EU, Vietnam sign landmark trade deal . . .
On Sunday, the European Union (EU) and Vietnam signed the EU-Vietnam Free Trade Agreement (EVFTA) in Hanoi. The deal will eliminate 99 per cent of all tariffs on goods and services flowing between the two, and will subject agricultural products to quotas. The EU has described the EVFTA as “the most ambitious free trade deal ever concluded with a developing country.”
Seeking Asian partners beyond China . . .
The agreement has been in the making for a long time; negotiations began in 2012. The EU has been looking for manufacturing and investment partners outside China, with rising inflation and rising wages in China being a particularly important motivator. Moreover, the spectre of a China-U.S. trade war has added to the urgency of finding alternative partners.
The EU as free trade beacon in protectionist times? . . .
The signing ceremony in Hanoi came two days after the EU signed a much bigger trade deal with the South American trade bloc Mercosur.
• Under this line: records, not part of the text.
(* ===== verification/Db.v ===== *)
(** * The hub's database and the monad of its clients (hub/internal/migrate/migrations,
    hub/internal/store/store.go).

    A table is the list of its rows in rowid order, with the columns and constraints of the
    migrations; a SQL statement of the source is translated to a function on tables.  The engine
    itself is not modelled: every call of the driver may fail with any message, taken from the
    list [w_faults], the order of equal [ORDER BY] keys and the engine's messages are those of
    the environment [Env].  Statements are atomic; one that violates a constraint fails and
    changes nothing.  [w_fk] says whether the connection enforces foreign keys, a per-connection
    setting of SQLite. *)

From S2P Require Import Prelude GoStr GoTime Model Proto ConnMgr.
From S2P Require Chan Pending LogSessions TerminalSessions RateLimiter.

(** ** Code outside the repository *)

Record Claims := MkClaims {
  c_ID : string;
  c_Subject : string;
  c_IssuedAt : Z;
  c_ExpiresAt : Z;
  c_Role : string;
  c_TokenType : string;
  c_TokenGeneration : Z
}.

(** What the hub uses of its libraries.  Random values are indexed by the number of draws. *)
Class Env := {
  uuid : nat → string;                                (* google/uuid NewString *)
  sha256_hex : string → string;                       (* crypto/sha256, hex encoded *)
  rand_int : nat → Z → Z;                             (* crypto/rand Int *)
  rand_hex : nat → nat → result string;               (* crypto/rand Read, hex encoded *)
  bcrypt_hash : nat → string → result string;         (* bcrypt GenerateFromPassword *)
  bcrypt_match : string → string → bool;              (* bcrypt CompareHashAndPassword *)
  totp_validate : Z → string → string → bool;         (* totp.Validate: time, code, secret *)
  totp_generate : nat → string → string → result (string * string);
                                                      (* totp.Generate: issuer, account *)
  valid_ip : string → bool;                           (* net.ParseIP(s) != nil *)
  parse_sqlite : string → option Z;                   (* time.Parse("2006-01-02 15:04:05", s) *)
  check_csr : string → result string;                 (* ParseCertificateRequest, CheckSignature: its key *)
  create_certificate : nat → string → Z → Z → string → result string;
                                  (* CreateCertificate: subject CN, validity, key; the DER bytes *)
  address : nat → string;                             (* an allocated pointer, printed by %v *)
  unicode_upper : Z → bool;                           (* package unicode, above ASCII *)
  unicode_lower : Z → bool;
  unicode_digit : Z → bool;
  unicode_special : Z → bool;                         (* IsPunct or IsSymbol *)
  jwt_date : Z → Z;                                   (* jwt.NewNumericDate *)
  jwt_sign : string → Claims → result string;         (* jwt SignedString *)
  jwt_parse : Z → string → string → result Claims;    (* jwt ParseWithClaims *)
  sql_like : string → string → bool;                  (* the engine's LIKE: pattern, text *)
  syntax_error : string;                              (* the engine's message *)
  constraint_failed : string → string;                (* the engine's message *)
  order_by : ∀ {A : Type}, (A → A → bool) → list A → list A  (* rows in an order of the keys *)
}.
(** [db.Exec] of a script: the database it leaves, and the error it stopped with. *)
Class Sqlite (D : Type) := sql_exec : string → D → D * option string.

Section migrate.
Context {D : Type} `{SQ : Sqlite D}.

(** The rows of [_migrations] in order, if the table exists, and the rest of the database. *)
Record Database := MkDatabase { migrations : option (list string); data : D }.
Record State := MkState { db : Database; faults : list (option string) }.
#[local] Instance eta_State : Eta State := λ r, MkState (db r) (faults r).

Definition Mig (A : Type) : Type := State → result A * State.
Definition ret {A : Type} (a : A) : Mig A := λ st, (Ok a, st).
Definition fail {A : Type} (e : string) : Mig A := λ st, (Err e, st).
Definition bind {A B : Type} (m : Mig A) (k : A → Mig B) : Mig B := λ st,
  match m st with (Ok a, st') => k a st' | (Err e, st') => (Err e, st') end.
#[local] Notation "'let^' x ':=' m 'in' k" := (bind m (λ x, k))
  (at level 10, x pattern, m at level 100, k at level 200).
Definition wrap {A : Type} (p : string) (m : Mig A) : Mig A := λ st,
  match m st with (Ok a, st') => (Ok a, st') | (Err e, st') => (Err (p +:+ ": " +:+ e), st') end.

Definition driver : Mig unit := λ st,
  match faults st with
  | Some e :: fs => (Err e, st <| faults := fs |>)
  | None :: fs => (Ok tt, st <| faults := fs |>)
  | [] => (Ok tt, st)
  end.
Definition get_db : Mig Database := λ st, (Ok (db st), st).
Definition set_db (d : Database) : Mig unit := λ st, (Ok tt, st <| db := d |>).

(** A script either runs to its end or leaves what it did before the error. *)
Definition exec (content : string) : Mig unit :=
  let^ _ := driver in λ st,
  let '(d, e) := sql_exec content (data (db st)) in
  let st' := st <| db := MkDatabase (migrations (db st)) d |> in
  match e with None => (Ok tt, st') | Some e => (Err e, st') end.

(** [INSERT INTO _migrations (filename)]; the column is UNIQUE. *)
Definition record (filename : string) : Mig unit :=
  let^ _ := driver in
  let^ d := get_db in
  match migrations d with
  | None => fail "no such table: _migrations"
  | Some l => if bool_decide (filename ∈ l) then fail "UNIQUE constraint failed: _migrations.filename"
              else set_db (MkDatabase (Some (l ++ [filename])) (data d))
  end.

(** [rows.Next] ends the loop when it fails, and nobody asks [rows.Err]. *)
Fixpoint scan_applied (rows : list string) : Mig (list string) :=
  match rows with
  | [] => ret []
  | f :: rows' => λ st,
      match driver st with
      | (Err _, st') => (Ok [], st')
      | (Ok _, st') =>
          (let^ _ := wrap "scan migration" driver in
           let^ l := scan_applied rows' in
           ret (f :: l)) st'
      end
  end.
Over the last two years, the EU has also concluded trade deals with Japan and Singapore and is engaged in trade negotiations with Indonesia, Malaysia, the Philippines, and Thailand. Negotiations with the U.S., however, are gridlocked. The EU’s recently-concluded trade deals demonstrate that progress on trade can serve to counter current trends toward protectionism.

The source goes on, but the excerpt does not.